Author: Ashley Ball, PharmD Candidate, LECOM-School of Pharmacy

Individuals with mental health disorders have an increased risk for type 2 diabetes and premature death; modifiable risk factors affected by antipsychotics are obesity, insulin resistance, diabetes, and dyslipidemia.

Serious mental illness (SMI) is associated with premature mortality, particularly cardiovascular disease (CVD) related death. Persons with schizophrenia have an overall 3-fold increased risk of death relative to the general public. A Denmark study looked at the life expectancy among persons with schizophrenia and found that the average loss of years of life in people with SMI is 20 years relative to the general population. Seventy-five percent is from premature cardiovascular disease (CVD), including stroke and myocardial infarction. Persons with schizophrenia have two times the general population’s coronary heart disease death rate and two times the prevalence of diabetes. Recent studies from Canada and Demark reveal that while the life expectancy of the general population has consistently tracked upwards as the decades have gone by, the life expectancy for persons with SMI is decreasing.


Reasons for increased CVD mortality in people with SMI include increased modifiable health risk factors: obesity, smoking, dyslipidemia, metabolic syndrome, physical inactivity, diabetes, prediabetes, and hypertension. This population also has a decrease in the following: adherence to treatment and access to high-quality medical care. The main failure is a failure of primary and secondary prevention. They are less likely to receive a CABG or an angioplasty. A small percentage of this population receives drug therapies with proven benefit post-myocardial infarction relative to the general population. Subsequently, they are more likely to have premature mortality post-myocardial infarction.

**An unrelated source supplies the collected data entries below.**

(* ===== verification/Pool.v ===== *)
(** * Pool: the worker pool ([pkg/pool/dispatcher.go], [pkg/pool/job.go])

    The jobs come from a channel, in order; the pool of the ants library is an
    argument: how many workers run, and whether it takes a job. *)
From S2P Require Import Prelude GoStr.

#[global] Open Scope Z_scope.
#[global] Open Scope go_scope.

(** A job: its data, and a function of a worker number and the data. *)
Record Job (D R : Type) := mkJob { Data : D; JobFunc : Z -> D -> R }.
Arguments mkJob {D R}.
Arguments Data {D R}.
Arguments JobFunc {D R}.

(** ants: [pool_Submit] hands a task over or reports why it does not. *)
Class AntsPool (P R E : Type) := {
  pool_Running : P -> Z;
  pool_Submit : R -> P -> P * option E;
}.

Section Dispatcher.
Context {D R P E : Type} `{AntsPool P R E}.

Record Collector := mkCollector { pool : P; workerCount : Z }.

Definition StartDispatcher (NewPool : Z -> E + P) (errText : E -> gostring) (workerCount : Z) : go unit Collector :=
  match NewPool workerCount with
  | inl err => Panicked ("start dispatcher error: " ++ errText err)
  | inr p => Ok (mkCollector p workerCount)
  end.

(** What the loop prints or does. *)
Inductive event := WillFull (running workerCount : Z) | Submitted (job : Job D R) | SubmitError (job : Job D R) (err : E).

(** One turn of the loop: the task runs the job as worker 0. *)
Definition loopPop_step (c : Collector) (job : Job D R) : Collector * list event :=
  let warn := if workerCount c + 1 <=? pool_Running (pool c) then [WillFull (pool_Running (pool c)) (workerCount c)] else [] in
  let '(p, err) := pool_Submit (JobFunc job 0 (Data job)) (pool c) in
  (mkCollector p (workerCount c), warn ++ [match err with Some e => SubmitError job e | None => Submitted job end]).

(** The loop over the jobs received until the channel is closed. *)
Fixpoint loopPop (c : Collector) (jobs : list (Job D R)) : Collector * list event :=
  match jobs with
  | [] => (c, [])
  | job :: jobs => let '(c, es) := loopPop_step c job in let '(c, es') := loopPop c jobs in (c, es ++ es')
  end.

Definition job_of (e : event) : option (Job D R) :=
  match e with WillFull _ _ => None | Submitted job => Some job | SubmitError job _ => Some job end.

(** Every job received is handed over once, or reported once, in order. *)
Lemma loopPop_jobs c jobs : omap job_of (loopPop c jobs).2 = jobs.
Proof.
  revert c. induction jobs as [|job jobs IH]; intros c; [done|]. cbn [loopPop]. unfold loopPop_step.
  destruct (pool_Submit (JobFunc job 0 (Data job)) (pool c)) as [p err]. specialize (IH (mkCollector p (workerCount c))).
  destruct (loopPop (mkCollector p (workerCount c)) jobs) as [c' es']. cbn [snd] in *.
  rewrite !omap_app, IH. by destruct (_ <=? _), err.
Qed.

(** A pool of a size never runs more workers than that, so the warning about a
    full pool, which waits for one more, is never printed. *)
Lemma loopPop_never_warns (inv : P -> Prop) c jobs :
  (forall p r, inv p -> inv (pool_Submit r p).1) -> (forall p, inv p -> pool_Running p <= workerCount c) -> inv (pool c) ->
  forall running n, WillFull running n ∉ (loopPop c jobs).2.
Proof.
  intros Hsub. revert c. induction jobs as [|job jobs IH]; intros c Hrun Hinv running n; [apply not_elem_of_nil|].
  cbn [loopPop]. unfold loopPop_step. replace (workerCount c + 1 <=? pool_Running (pool c)) with false by (specialize (Hrun _ Hinv); lia).
  pose proof (Hsub (pool c) (JobFunc job 0 (Data job)) Hinv) as Hinv'.
  destruct (pool_Submit (JobFunc job 0 (Data job)) (pool c)) as [p err].
  pose proof (IH (mkCollector p (workerCount c)) Hrun Hinv' running n) as IH'.
  destruct (loopPop (mkCollector p (workerCount c)) jobs) as [c' es']. cbn [snd app] in *.
  rewrite not_elem_of_cons. split; [by destruct err|done].
Qed.
End Dispatcher.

Trials have been instrumental in showing the discrepancies in treating persons with SMI compared to the general population. A well-known trial, CATIE, revealed missed prevention opportunities. The trial unveiled low rates of treatment for metabolic disorders in participants that had schizophrenia. The RAISE trial showed that the number of SMI patients receiving treatment for hypertension, diabetes, and elevated cholesterol was less than that of the regular population.

When action has taken place, it takes long periods for change to occur. For example, the FDA warned that antipsychotic (AP) medications increase hyperglycemia and diabetes risk. The FDA statement includes that there is a potential for significant weight gain and insulin resistance. However, there was little difference in statistics until years later and the implementation of strategies.

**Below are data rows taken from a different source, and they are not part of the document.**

(* ===== verification/Json.v ===== *)
(** * Json: the part of Go's [encoding/json] that the code relies on

    This is language library code, modelled as documented; it has no entry in
    the map of the development except for the helpers of [pkg/util/json.go].
    Values are syntax trees; an object keeps its members in order, duplicates
    included.  A [json.RawMessage] is the tree of its bytes. The encoder fails on
    a number without a literal; a decoder keeps the literals of numbers when it
    is told to, and stores float64 values otherwise. *)
From S2P Require Import Prelude GoStr Decimals DecRound DecimalText Money GoUrl.

#[global] Open Scope Z_scope.
#[global] Open Scope go_scope.

(** ** Syntax trees *)

Inductive json :=
| JNull
| JBool (b : bool)
| JNum (lit : gostring)          (** by its text: the literal of a [json.Number], or what a float prints as *)
| JStr (s : gostring)
| JArr (l : list json)
| JObj (members : list (gostring * json)).

Definition JInt (z : Z) : json := JNum (FormatInt z).

(** A map: the encoder sorts its keys. *)
Definition obj_of_map (m : gmap gostring json) : json :=
  JObj (map (fun k => (k, default JNull (m !! k))) (sort_strings (map_to_list m).*1)).

(** ** Encoding *)

Definition u_escape (r : Z) : gostring :=
  "\u" ++ [hex_digit (r / 4096); hex_digit ((r / 256) mod 16); hex_digit ((r / 16) mod 16); hex_digit (r mod 16)].

(** An ASCII byte of a string, with the escapes that keep the text safe in HTML. *)
Definition enc_byte (c : ascii) : gostring :=
  if bool_decide (c = "\"%char) || bool_decide (c = dquote) then ["\"%char; c]
  else if byte_val c =? 10 then "\n"
  else if byte_val c =? 13 then "\r"
  else if byte_val c =? 9 then "\t"
  else if (byte_val c <? 32) || bool_decide (c ∈ ("<>&" : gostring)) then u_escape (byte_val c)
  else [c].

Fixpoint enc_string (fuel : nat) (s : gostring) : gostring :=
  match fuel, s with
  | S f, c :: s' =>
    if byte_val c <? 128 then enc_byte c ++ enc_string f s'
    else
      let '(r, w) := DecodeRune s in
      if (r =? RuneError) && (w =? 1)%nat then "\ufffd" ++ enc_string f s'
      else if (r =? 8232) || (r =? 8233) then u_escape r ++ enc_string f (drop w s)
      else take w s ++ enc_string f (drop w s)
  | _, _ => []
  end.

Definition quote (s : gostring) : gostring := [dquote] ++ enc_string (length s) s ++ [dquote].

Definition commas (parts : list gostring) : gostring := Join parts ",".

(** The text of a tree; the empty [json.Number] is written as zero. *)
Fixpoint marshal (v : json) : gostring :=
  match v with
  | JNull => "null"
  | JBool b => if b then "true" else "false"
  | JNum lit => match lit with [] => "0" | _ => lit end
  | JStr s => quote s
  | JArr l => "[" ++ commas (map marshal l) ++ "]"
  | JObj kvs => "{" ++ commas (map (fun kv => quote kv.1 ++ ":" ++ marshal kv.2) kvs) ++ "}"
  end.

(** ** Decoding *)

Definition is_ws (c : ascii) : bool :=
  bool_decide (byte_val c = 32) || bool_decide (byte_val c = 9) || bool_decide (byte_val c = 10) || bool_decide (byte_val c = 13).

Definition skip_ws (s : gostring) : gostring := drop_while is_ws s.

Definition hex4 (s : gostring) : option Z :=
  match s with
  | a :: b :: c :: d :: _ =>
    if is_hex a && is_hex b && is_hex c && is_hex d
    then Some (unhex a * 4096 + unhex b * 256 + unhex c * 16 + unhex d) else None
  | _ => None
  end.

(** The escape after a backslash: the text it stands for, and the bytes it takes. *)
Definition unescape_u (s : gostring) : option (gostring * nat) :=
  match hex4 s with
  | None => None
  | Some r =>
    if (55296 <=? r) && (r <=? 57343) then
      let r2 := match drop 4 s with
                | b :: u :: t => if bool_decide (b = "\"%char) && bool_decide (u = "u"%char) then hex4 t else None
                | _ => None
                end in
      match r2 with
      | Some r2 => if (r <? 56320) && (56320 <=? r2) && (r2 <=? 57343)
                   then Some (EncodeRune ((r - 55296) * 1024 + (r2 - 56320) + 65536), 10%nat)
                   else Some (EncodeRune RuneError, 4%nat)
      | None => Some (EncodeRune RuneError, 4%nat)
      end
    else Some (EncodeRune r, 4%nat)
  end.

Many factors complicate the care of SMI patients. Look at all treatments a patient is on, not just the AP agent. For instance, say a patient is put on a low-risk AP medication but then initiates over-the-counter antihistamines for allergies, or a prescription is written for antihistamines as a sleep aid. The addition of the antihistamine just put the patient from a low weight gain risk to a high weight gain risk. Or what if a physician decides that all patients requiring antipsychotic therapy will be switched from high risk to a low-risk agent? Topiramate has low risk but has fetal teratogenicity, so, it is off the table for most women of childbearing age.

What about the class generalization that 2nd generation APs cause weight gain and 1st generation do not? Despite popular belief, not just 2nd generation antipsychotics cause weight gain. Some 1st generation antipsychotics are at high risk for obesity. While olanzapine is the worst, all APs have metabolic effects on adiposity and insulin sensitivity.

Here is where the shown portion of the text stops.